Lemma run_ok n calls :
  Forall (λ c, (c.1 < n ∧ c.2 < n)%nat) calls →
  ∀ st, wf n st →
  ∃ rs st', run calls st = Ok (rs, st') ∧ wf n st' ∧ graph st' = graph st ∧
            pair_sums (residual_graph st) (residual_graph st').
Proof.
  induction 1 as [|c calls [Hs Ht] _ IH]; intros st Hwf; simpl.
  - eexists _, _. split; [done|]. split; [done|]. split; [done|]. apply pair_sums_refl.
  - destruct (ff_step_ok n c.1 c.2 st Hwf Hs Ht) as (r & st1 & -> & Hwf1 & Hg1 & Hsum1).
    simpl. destruct (IH st1 Hwf1) as (rs & st2 & -> & Hwf2 & Hg2 & Hsum2). simpl.
    eexists _, _. split; [done|]. split; [done|]. split; [congruence|].
    eapply pair_sums_trans; eauto.
Qed.

Lemma wf_init n g : square n g → wf n (init g).
Proof.
  intros Hg. pose proof (square_zeros n g Hg). by split; [|split].
Qed.

(** C3: for a network built from a square capacity matrix and any sequence
    of [ff_step] calls with indices in range, every call returns, [graph]
    is unchanged, and for every pair of indices [(u, v)]
    [residual_graph[u][v] + residual_graph[v][u] ==
     graph[u][v] + graph[v][u]].  Every prefix of a sequence of calls is
    one, so this holds after each call. *)
Theorem residual_conservation n g calls :
  square n g → Forall (λ c, (c.1 < n ∧ c.2 < n)%nat) calls →
  ∃ rs st, run calls (init g) = Ok (rs, st) ∧ graph st = g ∧
    ∀ u v, (u < n)%nat → (v < n)%nat →
      ∃ a b c d, get2 (residual_graph st) u v = Ok a ∧
                 get2 (residual_graph st) v u = Ok b ∧
                 get2 (graph st) u v = Ok c ∧ get2 (graph st) v u = Ok d ∧
                 a + b = c + d.
Proof.
  intros Hg Hcalls.
  destruct (run_ok n calls Hcalls (init g) (wf_init n g Hg))
    as (rs & st & Hrun & (Hg' & Hres' & _) & Hgeq & Hsum).
  exists rs, st. split; [done|]. split; [done|]. intros u v Hu Hv.
  exists (cell (residual_graph st) u v), (cell (residual_graph st) v u),
         (cell (graph st) u v), (cell (graph st) v u).
  rewrite !(square_get2 n) by done. do 4 (split; [done|]).
  rewrite Hgeq. apply (Hsum u v).
Qed.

**The problem**
When a line in the data above contains the string "indices", copy that line.

**Your solution**
    of [ff_step] calls with indices in range, every call returns, [graph]
    is unchanged, and for every pair of indices [(u, v)]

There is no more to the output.